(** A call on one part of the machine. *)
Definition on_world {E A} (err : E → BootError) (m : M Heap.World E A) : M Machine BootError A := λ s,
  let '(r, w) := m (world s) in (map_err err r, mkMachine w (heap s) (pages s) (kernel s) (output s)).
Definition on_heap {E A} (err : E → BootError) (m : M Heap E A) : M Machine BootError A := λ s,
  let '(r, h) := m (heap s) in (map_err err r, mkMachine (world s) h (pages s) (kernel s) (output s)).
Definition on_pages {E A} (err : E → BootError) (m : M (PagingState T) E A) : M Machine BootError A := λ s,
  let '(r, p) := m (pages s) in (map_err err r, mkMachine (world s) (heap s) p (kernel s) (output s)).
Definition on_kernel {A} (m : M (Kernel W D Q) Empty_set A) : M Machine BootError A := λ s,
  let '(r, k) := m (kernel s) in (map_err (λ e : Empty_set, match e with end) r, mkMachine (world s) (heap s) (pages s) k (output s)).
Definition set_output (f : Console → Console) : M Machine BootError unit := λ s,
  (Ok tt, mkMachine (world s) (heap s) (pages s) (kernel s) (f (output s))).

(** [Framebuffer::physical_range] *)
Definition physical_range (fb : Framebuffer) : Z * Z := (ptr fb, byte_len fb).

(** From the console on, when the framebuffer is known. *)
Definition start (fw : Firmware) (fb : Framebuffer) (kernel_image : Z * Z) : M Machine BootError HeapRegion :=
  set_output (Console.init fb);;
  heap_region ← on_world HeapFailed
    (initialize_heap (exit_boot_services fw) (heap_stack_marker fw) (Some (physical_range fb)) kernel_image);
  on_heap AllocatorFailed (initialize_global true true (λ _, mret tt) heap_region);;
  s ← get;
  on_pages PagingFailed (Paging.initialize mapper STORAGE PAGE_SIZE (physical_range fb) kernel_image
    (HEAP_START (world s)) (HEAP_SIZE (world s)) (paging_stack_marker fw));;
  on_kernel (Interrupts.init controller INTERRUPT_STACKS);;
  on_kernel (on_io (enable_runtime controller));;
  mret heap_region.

━━━━━━━━━━

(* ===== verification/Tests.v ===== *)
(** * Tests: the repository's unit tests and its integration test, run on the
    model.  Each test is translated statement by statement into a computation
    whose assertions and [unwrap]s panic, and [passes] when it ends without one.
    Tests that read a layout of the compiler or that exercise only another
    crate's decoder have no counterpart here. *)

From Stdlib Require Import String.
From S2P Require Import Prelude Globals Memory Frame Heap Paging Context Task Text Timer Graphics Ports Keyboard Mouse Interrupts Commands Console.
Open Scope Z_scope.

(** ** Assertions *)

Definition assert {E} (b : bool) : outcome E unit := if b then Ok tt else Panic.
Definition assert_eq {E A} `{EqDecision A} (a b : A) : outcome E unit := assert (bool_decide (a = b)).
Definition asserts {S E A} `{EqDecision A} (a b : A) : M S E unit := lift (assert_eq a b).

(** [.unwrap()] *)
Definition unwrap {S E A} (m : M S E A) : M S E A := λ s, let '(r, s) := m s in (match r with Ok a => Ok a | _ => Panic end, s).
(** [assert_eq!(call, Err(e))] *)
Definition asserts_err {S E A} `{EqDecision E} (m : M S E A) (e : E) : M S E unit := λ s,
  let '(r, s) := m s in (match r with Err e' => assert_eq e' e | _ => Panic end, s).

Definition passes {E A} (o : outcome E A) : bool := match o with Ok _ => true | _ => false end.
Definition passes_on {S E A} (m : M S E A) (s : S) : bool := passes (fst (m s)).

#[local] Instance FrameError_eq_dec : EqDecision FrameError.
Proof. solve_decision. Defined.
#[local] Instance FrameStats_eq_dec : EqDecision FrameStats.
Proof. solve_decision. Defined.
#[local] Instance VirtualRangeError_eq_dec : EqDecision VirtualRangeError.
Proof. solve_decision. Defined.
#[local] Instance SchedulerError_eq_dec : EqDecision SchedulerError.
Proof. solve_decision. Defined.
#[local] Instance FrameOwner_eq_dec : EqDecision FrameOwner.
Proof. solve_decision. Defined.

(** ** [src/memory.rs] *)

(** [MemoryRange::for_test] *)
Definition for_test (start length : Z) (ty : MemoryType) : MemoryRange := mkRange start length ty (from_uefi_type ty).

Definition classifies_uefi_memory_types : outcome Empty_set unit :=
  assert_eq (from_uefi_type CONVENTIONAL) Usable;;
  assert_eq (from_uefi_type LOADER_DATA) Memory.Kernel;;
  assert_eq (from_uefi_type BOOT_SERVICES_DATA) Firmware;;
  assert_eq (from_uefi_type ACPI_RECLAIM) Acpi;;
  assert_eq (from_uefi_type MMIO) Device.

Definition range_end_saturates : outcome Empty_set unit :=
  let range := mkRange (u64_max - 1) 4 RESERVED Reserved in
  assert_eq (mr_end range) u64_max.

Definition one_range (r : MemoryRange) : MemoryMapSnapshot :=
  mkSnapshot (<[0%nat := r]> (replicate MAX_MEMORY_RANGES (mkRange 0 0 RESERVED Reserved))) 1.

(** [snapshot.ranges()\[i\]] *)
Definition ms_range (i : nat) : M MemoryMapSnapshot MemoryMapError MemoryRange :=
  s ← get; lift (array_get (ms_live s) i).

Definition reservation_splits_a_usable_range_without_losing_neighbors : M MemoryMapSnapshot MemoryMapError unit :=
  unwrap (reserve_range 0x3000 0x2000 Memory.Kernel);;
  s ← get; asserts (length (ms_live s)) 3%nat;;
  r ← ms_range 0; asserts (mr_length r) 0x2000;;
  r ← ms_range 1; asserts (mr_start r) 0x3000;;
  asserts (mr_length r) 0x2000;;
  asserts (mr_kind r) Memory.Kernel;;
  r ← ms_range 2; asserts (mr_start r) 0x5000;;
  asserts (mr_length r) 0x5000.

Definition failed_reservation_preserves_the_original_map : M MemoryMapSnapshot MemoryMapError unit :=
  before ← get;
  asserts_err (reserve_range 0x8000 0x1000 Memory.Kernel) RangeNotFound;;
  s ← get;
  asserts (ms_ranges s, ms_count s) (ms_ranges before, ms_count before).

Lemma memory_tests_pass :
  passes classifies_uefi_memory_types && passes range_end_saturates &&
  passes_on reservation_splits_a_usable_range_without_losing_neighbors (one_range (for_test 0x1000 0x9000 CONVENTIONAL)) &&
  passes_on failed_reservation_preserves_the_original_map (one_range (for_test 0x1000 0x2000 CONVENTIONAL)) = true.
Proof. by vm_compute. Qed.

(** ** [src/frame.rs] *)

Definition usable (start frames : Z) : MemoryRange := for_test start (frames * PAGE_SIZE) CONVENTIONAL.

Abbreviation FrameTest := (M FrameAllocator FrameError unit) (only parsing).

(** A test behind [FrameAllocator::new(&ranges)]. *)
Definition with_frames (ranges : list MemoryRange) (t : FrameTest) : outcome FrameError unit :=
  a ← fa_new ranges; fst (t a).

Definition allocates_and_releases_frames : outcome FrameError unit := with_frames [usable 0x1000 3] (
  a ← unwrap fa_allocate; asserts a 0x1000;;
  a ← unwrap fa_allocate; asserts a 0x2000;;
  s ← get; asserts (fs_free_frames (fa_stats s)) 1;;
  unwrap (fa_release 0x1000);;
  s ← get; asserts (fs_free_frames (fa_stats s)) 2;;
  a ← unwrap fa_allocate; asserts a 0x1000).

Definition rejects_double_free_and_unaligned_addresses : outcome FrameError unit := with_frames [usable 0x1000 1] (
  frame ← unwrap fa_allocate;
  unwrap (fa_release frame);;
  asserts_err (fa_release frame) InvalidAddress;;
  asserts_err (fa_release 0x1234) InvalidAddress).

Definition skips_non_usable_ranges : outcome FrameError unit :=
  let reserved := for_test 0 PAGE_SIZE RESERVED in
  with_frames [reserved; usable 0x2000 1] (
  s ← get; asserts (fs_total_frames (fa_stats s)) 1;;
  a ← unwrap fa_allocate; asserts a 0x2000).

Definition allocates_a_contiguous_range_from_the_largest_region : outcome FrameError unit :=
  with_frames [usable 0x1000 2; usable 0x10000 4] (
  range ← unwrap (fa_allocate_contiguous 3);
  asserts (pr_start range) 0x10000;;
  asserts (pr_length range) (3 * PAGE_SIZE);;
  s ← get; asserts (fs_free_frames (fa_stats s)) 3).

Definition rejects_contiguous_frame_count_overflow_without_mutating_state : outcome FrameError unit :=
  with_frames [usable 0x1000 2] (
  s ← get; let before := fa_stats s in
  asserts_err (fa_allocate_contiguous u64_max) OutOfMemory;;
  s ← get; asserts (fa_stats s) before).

━━━━━━━━━━

* **Problem statement**
Retype, exactly and in full, the lines above from the one containing "(** A test behind" through the one containing "s ← get; asserts (fa_stats s) before).".

* **Result of this exercise**
(** A test behind [FrameAllocator::new(&ranges)]. *)
Definition with_frames (ranges : list MemoryRange) (t : FrameTest) : outcome FrameError unit :=
  a ← fa_new ranges; fst (t a).

Definition allocates_and_releases_frames : outcome FrameError unit := with_frames [usable 0x1000 3] (
  a ← unwrap fa_allocate; asserts a 0x1000;;
  a ← unwrap fa_allocate; asserts a 0x2000;;
  s ← get; asserts (fs_free_frames (fa_stats s)) 1;;
  unwrap (fa_release 0x1000);;
  s ← get; asserts (fs_free_frames (fa_stats s)) 2;;
  a ← unwrap fa_allocate; asserts a 0x1000).

Definition rejects_double_free_and_unaligned_addresses : outcome FrameError unit := with_frames [usable 0x1000 1] (
  frame ← unwrap fa_allocate;
  unwrap (fa_release frame);;
  asserts_err (fa_release frame) InvalidAddress;;
  asserts_err (fa_release 0x1234) InvalidAddress).

Definition skips_non_usable_ranges : outcome FrameError unit :=
  let reserved := for_test 0 PAGE_SIZE RESERVED in
  with_frames [reserved; usable 0x2000 1] (
  s ← get; asserts (fs_total_frames (fa_stats s)) 1;;
  a ← unwrap fa_allocate; asserts a 0x2000).

Definition allocates_a_contiguous_range_from_the_largest_region : outcome FrameError unit :=
  with_frames [usable 0x1000 2; usable 0x10000 4] (
  range ← unwrap (fa_allocate_contiguous 3);
  asserts (pr_start range) 0x10000;;
  asserts (pr_length range) (3 * PAGE_SIZE);;
  s ← get; asserts (fs_free_frames (fa_stats s)) 3).

Definition rejects_contiguous_frame_count_overflow_without_mutating_state : outcome FrameError unit :=
  with_frames [usable 0x1000 2] (
  s ← get; let before := fa_stats s in
  asserts_err (fa_allocate_contiguous u64_max) OutOfMemory;;
  s ← get; asserts (fa_stats s) before).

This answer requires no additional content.